Using useState for something like that is fine. The issue is going to be how you are changing it. If you are mutating the internals without creating a new reference, React may not know that it has changed so it may not know to rerender.
You can post the code where you are changing the state - please post the code, not a picture.
I would also google “react change array of objects no mutation”. This is an important topic that trips up a lot of learners.
I don’t understand. You said “any changes on the second card have not been applied”. Where are you making changes?
Are you just saying that both rendered cards are the same? I don’t even see where you were rendering two cards. For that matter, in your original clip, the data structure is wrong - if there are more than one contact, the variable should be renamed, and those two would have to be wrapped in an object or more likely an array. But now it’s different in the second code so I don’t know what you are trying to do.
If you want more than one, then it should be “contacts” and it should be an array of objects, and you’re probably going to have to “map” over them.
The issue is how useState hook (not Object) was used in the first place. Instead of receiving one argument as the initial value to be set as the contact, @Plee provided 2 arguments, as 2 separate objects.

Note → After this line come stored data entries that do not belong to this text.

(** The frequency [x_axis_vital_signs_spectrum] holds at bin [k]: the axis
    runs from [-sampleRate/2] to [sampleRate/2] in [fft_size_vital_signs]
    points, both ends included. *)
Definition axis_frequency (k : Z) : Qc :=
  (- (Qc_of_nat vital_signs_sample_rate / 2)
   + Qc_of_Z k * (Qc_of_nat vital_signs_sample_rate
                  / Qc_of_nat (fft_size_vital_signs - 1)))%Qc.

(** The rate [rate_value_update] writes for a mean peak bin. *)
Definition displayed_rate (mean_index : Qc) : Z :=
  let bin := py_round (Qc_of_nat fft_size_vital_signs / 2 + mean_index)%Qc in
  (py_round (axis_frequency bin * Qc_of_Z 60) - 2)%Z.

Definition estimation_value_of (k : band) (b : Buffers) : list Qc :=
  match k with
  | Breathing => breathing_rate_estimation_value b
  | Heart => heart_rate_estimation_value b
  end.

Definition estimation_start (k : band) : nat :=
  match k with
  | Breathing => estimation_index_breathing
  | Heart => estimation_index_heart
  end.

(** The mean peak bin over the estimation span of band [k]. *)
Definition estimation_mean (k : band) (b : Buffers) : Qc :=
  np_mean (py_slice_from (estimation_index_of k b)
             (Z.of_nat (estimation_start k))).

(** The estimation span holds bins of the positive half of the spectrum
    and its oldest entry is positive: [update_plots] emits a rate. *)
Definition rate_emitted (k : band) (b : Buffers) : Prop :=
  length (estimation_index_of k b) = buffer_data_size
  ∧ length (estimation_value_of k b) = buffer_data_size
  ∧ Forall (λ x, 0 ≤ x ≤ Qc_of_nat (fft_size_vital_signs / 2 - 1))%Qc
           (py_slice_from (estimation_index_of k b)
              (Z.of_nat (estimation_start k)))
  ∧ ∃ first, estimation_index_of k b !! estimation_start k = Some first
             ∧ (0 < first)%Qc.

(** ** Presence *)

(** The last 5 seconds of a buffer (lines 419 and 427). *)
Definition presence_window (l : list Qc) : list Qc :=
  py_slice_from l (- Z.of_nat (5 * vital_signs_sample_rate)).

(** The test of line 432: the variance of the recent breathing signal and
    the mean of the recent envelope both exceed their thresholds. *)
Definition signal_present (b : Buffers) : Prop :=
  (min_variance_threshold < np_var (presence_window (filtered_breathing_plot b))
   ∧ min_envelope_threshold < np_mean (presence_window (I_Q_envelop b)))%Qc.

(** ** Band edges *)

(** An edge inside [0, sampleRate/2]. *)
Definition edge_in_band (edge : Qc) : Prop :=
  (0 ≤ edge ≤ Qc_of_nat vital_signs_sample_rate / 2)%Qc.

(** What a handler leaves alone: everything but its own band. *)
Definition same_but_breathing (c c' : Config) : Prop :=
  max_range c' = max_range c ∧ min_range_index c' = min_range_index c
  ∧ object_distance_start_range c' = object_distance_start_range c
  ∧ object_distance_stop_range c' = object_distance_stop_range c
  ∧ max_index_processing c' = max_index_processing c
  ∧ low_heart c' = low_heart c ∧ high_heart c' = high_heart c
  ∧ heart_b c' = heart_b c
  ∧ index_start_heart c' = index_start_heart c
  ∧ index_end_heart c' = index_end_heart c
  ∧ ENABLE_OSC_OUTPUT c' = ENABLE_OSC_OUTPUT c
  ∧ osc_client c' = osc_client c.

Definition same_but_heart (c c' : Config) : Prop :=
  max_range c' = max_range c ∧ min_range_index c' = min_range_index c
  ∧ object_distance_start_range c' = object_distance_start_range c
  ∧ object_distance_stop_range c' = object_distance_stop_range c
  ∧ max_index_processing c' = max_index_processing c
  ∧ low_breathing c' = low_breathing c ∧ high_breathing c' = high_breathing c
  ∧ breathing_b c' = breathing_b c
  ∧ index_start_breathing c' = index_start_breathing c
  ∧ index_end_breathing c' = index_end_breathing c
  ∧ ENABLE_OSC_OUTPUT c' = ENABLE_OSC_OUTPUT c
  ∧ osc_client c' = osc_client c.

(** ** The producer thread and the range-gate handler *)

(** One turn of the loop of [read_data] (lines 110-112): the frames the
    device returns are put on the queue one after the other. *)
Definition read_data (frame_contents : list Frame) (st : State) : State :=
  foldl (λ st frame, enqueue_frame frame st) st frame_contents.

(** [region_changed] (lines 565-569): the range gate becomes the region,
    whatever it is. *)
Definition region_changed (region : Qc * Qc) (c : Config) : Config :=
  {| max_range := max_range c;
     min_range_index := min_range_index c;
     object_distance_start_range := region.1;
     object_distance_stop_range := region.2;
     max_index_processing := max_index_processing c;
     low_breathing := low_breathing c;
     high_breathing := high_breathing c;
     low_heart := low_heart c;
     high_heart := high_heart c;
     breathing_b := breathing_b c;
     heart_b := heart_b c;
     index_start_breathing := index_start_breathing c;
     index_end_breathing := index_end_breathing c;
     index_start_heart := index_start_heart c;
     index_end_heart := index_end_heart c;
     ENABLE_OSC_OUTPUT := ENABLE_OSC_OUTPUT c;
     osc_client := osc_client c |}.

(** The configuration is module state: a handler that returns replaces
    it. *)
Definition with_cfg (c : Config) (st : State) : State :=
  {| bufs := bufs st; spectra := spectra st; points := points st; cfg := c;
     range_fft_abs := range_fft_abs st;
     range_profile_peak_index := range_profile_peak_index st;
     start_time := start_time st; data_queue := data_queue st;
     counter := counter st |}.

I haven’t looked into internals of useState, but I believe that second argument gets dismissed and the result could be explained that @Plee is calling CardStateObject (sorry, but that’s a terrible name) multiple times elsewhere hoping to see different results, when in reality this component has a hard-coded state to represent Marc.
P.S. I really don’t think this component should have any state inside of it, because it’s not going to change. What you probably want to do, is:
Create an array of contacts
Map over elements of array and return a ContactCard component with contact values passed through props
Edit: Hopefully my response isn’t offending. Let me know if you need more help with this one
Yes, I believe so. That’s why I was supposing that he was wanting an array of contacts.
CardStateObject (sorry, but that’s a terrible name)
Yeah, I was debating whether or not to say something. I agree. It’s not an object, it’s not a state. If it’s for displaying a contact, I’d call it “Contact” or “ContactCard”.
I really don’t think this component should have any state inside of it, because it’s not going to change.
That’s a good point.
Create an array of contacts
Map over elements of array and return a ContactCard component with contact values passed through props
Yeah, I’d agree with that. The array of contacts should probably be in the parent component (or some ancestor).
If I understood is not the ideal situation to use useState…
No, we’re saying that it should be state in a different place, lifted up, to a parent element. You need state somewhere, so the app can keep track. The point is that it shouldn’t be in each contact but in a master contacts list. If my app had this structure:
Then I would expect the contact information state to not be in Contact, but to be in Contacts or maybe App, and passed down. (Alternatively there are things like context and redux, but let’s stick to the basics.) Then, as @vebradev mentioned, in Contacts you are going to have an array contacts. With that, somewhere in your Contacts JSX you are going to have something like contacts.map(Contact) or contacts.map(({ /* ... */ }) => <Contact /* ... */ />).
But you need state. Whether that is in a class component (going out of style) or in a functional component with useState or whatever - you need state. useState is a good way to do that and I think a good way to start.